## WHAT YOU WILL DO
Entries follow. Return each line that contains the word "false".

[Collected data entries]
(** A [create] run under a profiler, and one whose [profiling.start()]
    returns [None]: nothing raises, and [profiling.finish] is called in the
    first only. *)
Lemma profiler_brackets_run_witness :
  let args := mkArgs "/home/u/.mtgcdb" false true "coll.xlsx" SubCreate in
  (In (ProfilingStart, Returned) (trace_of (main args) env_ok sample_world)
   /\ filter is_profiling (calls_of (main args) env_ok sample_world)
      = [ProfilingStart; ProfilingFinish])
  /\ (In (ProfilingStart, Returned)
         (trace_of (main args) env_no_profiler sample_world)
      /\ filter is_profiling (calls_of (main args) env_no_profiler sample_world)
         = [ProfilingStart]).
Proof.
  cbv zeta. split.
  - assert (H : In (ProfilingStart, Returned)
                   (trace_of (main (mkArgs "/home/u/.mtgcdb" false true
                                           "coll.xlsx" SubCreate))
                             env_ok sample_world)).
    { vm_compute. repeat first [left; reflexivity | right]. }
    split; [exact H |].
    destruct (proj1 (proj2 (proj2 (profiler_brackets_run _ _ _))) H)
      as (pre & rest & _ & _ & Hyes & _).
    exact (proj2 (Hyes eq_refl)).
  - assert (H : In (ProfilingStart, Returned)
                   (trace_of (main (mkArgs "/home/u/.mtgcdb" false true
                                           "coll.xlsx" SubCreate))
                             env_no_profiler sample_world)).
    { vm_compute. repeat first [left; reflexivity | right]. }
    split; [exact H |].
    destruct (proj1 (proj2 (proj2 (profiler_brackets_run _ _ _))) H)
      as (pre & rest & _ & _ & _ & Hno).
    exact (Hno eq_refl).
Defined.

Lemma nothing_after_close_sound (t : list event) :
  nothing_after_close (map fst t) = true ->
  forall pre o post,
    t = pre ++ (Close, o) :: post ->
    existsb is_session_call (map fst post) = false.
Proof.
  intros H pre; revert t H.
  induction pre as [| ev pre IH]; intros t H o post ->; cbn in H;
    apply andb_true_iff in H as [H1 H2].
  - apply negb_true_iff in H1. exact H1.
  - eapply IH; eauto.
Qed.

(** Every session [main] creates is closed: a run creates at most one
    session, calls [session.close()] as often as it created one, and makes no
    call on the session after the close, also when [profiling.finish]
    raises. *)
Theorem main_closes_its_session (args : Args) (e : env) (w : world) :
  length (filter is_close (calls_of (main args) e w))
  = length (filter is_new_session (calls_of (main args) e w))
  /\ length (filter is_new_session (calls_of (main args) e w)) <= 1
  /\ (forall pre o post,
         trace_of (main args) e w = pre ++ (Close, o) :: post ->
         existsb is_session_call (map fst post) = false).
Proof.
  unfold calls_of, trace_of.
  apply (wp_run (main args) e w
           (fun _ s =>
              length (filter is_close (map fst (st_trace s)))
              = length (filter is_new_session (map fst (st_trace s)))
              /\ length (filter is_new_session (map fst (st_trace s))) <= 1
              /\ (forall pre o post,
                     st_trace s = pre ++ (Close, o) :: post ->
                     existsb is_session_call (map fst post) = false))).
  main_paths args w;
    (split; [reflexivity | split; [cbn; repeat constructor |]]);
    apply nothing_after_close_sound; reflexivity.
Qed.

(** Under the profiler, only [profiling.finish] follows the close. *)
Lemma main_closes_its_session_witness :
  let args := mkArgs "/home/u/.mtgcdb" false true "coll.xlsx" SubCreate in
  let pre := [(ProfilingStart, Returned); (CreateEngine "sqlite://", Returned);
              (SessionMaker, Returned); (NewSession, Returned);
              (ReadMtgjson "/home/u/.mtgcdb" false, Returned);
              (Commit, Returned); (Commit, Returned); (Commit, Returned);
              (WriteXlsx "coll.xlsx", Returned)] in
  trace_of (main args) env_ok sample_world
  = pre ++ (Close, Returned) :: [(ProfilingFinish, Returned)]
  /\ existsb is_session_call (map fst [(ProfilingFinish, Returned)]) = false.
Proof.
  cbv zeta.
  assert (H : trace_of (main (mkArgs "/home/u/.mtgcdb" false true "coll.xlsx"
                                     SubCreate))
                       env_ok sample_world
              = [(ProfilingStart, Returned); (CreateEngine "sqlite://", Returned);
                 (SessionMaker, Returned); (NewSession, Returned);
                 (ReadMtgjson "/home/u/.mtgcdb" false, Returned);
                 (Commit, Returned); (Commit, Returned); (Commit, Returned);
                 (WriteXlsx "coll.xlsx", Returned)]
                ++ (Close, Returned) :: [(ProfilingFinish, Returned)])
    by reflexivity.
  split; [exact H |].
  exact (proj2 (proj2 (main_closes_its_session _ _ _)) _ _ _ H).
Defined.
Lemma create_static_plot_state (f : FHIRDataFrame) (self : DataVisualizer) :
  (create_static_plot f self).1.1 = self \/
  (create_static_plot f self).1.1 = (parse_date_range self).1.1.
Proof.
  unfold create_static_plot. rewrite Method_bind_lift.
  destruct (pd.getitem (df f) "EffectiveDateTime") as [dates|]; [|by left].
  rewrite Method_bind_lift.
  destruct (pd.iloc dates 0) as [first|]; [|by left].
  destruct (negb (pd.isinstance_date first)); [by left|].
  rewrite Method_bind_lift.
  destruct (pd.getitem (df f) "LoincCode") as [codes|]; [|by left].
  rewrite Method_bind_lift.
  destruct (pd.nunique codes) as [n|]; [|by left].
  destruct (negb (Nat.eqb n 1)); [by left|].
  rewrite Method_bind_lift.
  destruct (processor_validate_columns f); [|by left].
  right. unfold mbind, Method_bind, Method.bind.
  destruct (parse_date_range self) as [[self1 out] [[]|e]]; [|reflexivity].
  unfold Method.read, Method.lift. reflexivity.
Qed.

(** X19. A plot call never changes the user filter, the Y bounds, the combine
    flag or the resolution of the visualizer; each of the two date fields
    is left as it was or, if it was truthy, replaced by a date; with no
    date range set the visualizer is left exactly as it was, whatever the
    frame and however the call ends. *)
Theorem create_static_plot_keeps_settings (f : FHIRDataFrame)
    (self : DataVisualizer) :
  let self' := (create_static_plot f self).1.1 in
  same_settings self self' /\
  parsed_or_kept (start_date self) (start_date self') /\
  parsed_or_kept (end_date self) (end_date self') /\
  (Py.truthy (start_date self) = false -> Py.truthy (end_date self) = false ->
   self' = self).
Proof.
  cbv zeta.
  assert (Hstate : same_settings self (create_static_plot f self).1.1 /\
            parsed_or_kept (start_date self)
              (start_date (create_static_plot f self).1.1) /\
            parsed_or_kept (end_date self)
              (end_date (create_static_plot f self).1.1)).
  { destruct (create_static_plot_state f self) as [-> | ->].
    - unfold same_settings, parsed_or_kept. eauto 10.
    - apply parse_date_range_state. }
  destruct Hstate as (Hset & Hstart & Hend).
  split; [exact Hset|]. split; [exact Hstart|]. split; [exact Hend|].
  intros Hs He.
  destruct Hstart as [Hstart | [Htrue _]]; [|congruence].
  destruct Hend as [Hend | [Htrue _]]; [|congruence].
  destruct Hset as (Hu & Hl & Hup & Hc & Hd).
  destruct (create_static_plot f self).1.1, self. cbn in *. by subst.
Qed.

## EXERCISE OUTPUT
  let args := mkArgs "/home/u/.mtgcdb" false true "coll.xlsx" SubCreate in
                   (trace_of (main (mkArgs "/home/u/.mtgcdb" false true
                   (trace_of (main (mkArgs "/home/u/.mtgcdb" false true
    existsb is_session_call (map fst post) = false.
         existsb is_session_call (map fst post) = false).
                     existsb is_session_call (map fst post) = false))).
  let args := mkArgs "/home/u/.mtgcdb" false true "coll.xlsx" SubCreate in
              (ReadMtgjson "/home/u/.mtgcdb" false, Returned);
  /\ existsb is_session_call (map fst [(ProfilingFinish, Returned)]) = false.
  assert (H : trace_of (main (mkArgs "/home/u/.mtgcdb" false true "coll.xlsx"
                 (ReadMtgjson "/home/u/.mtgcdb" false, Returned);
  (Py.truthy (start_date self) = false -> Py.truthy (end_date self) = false ->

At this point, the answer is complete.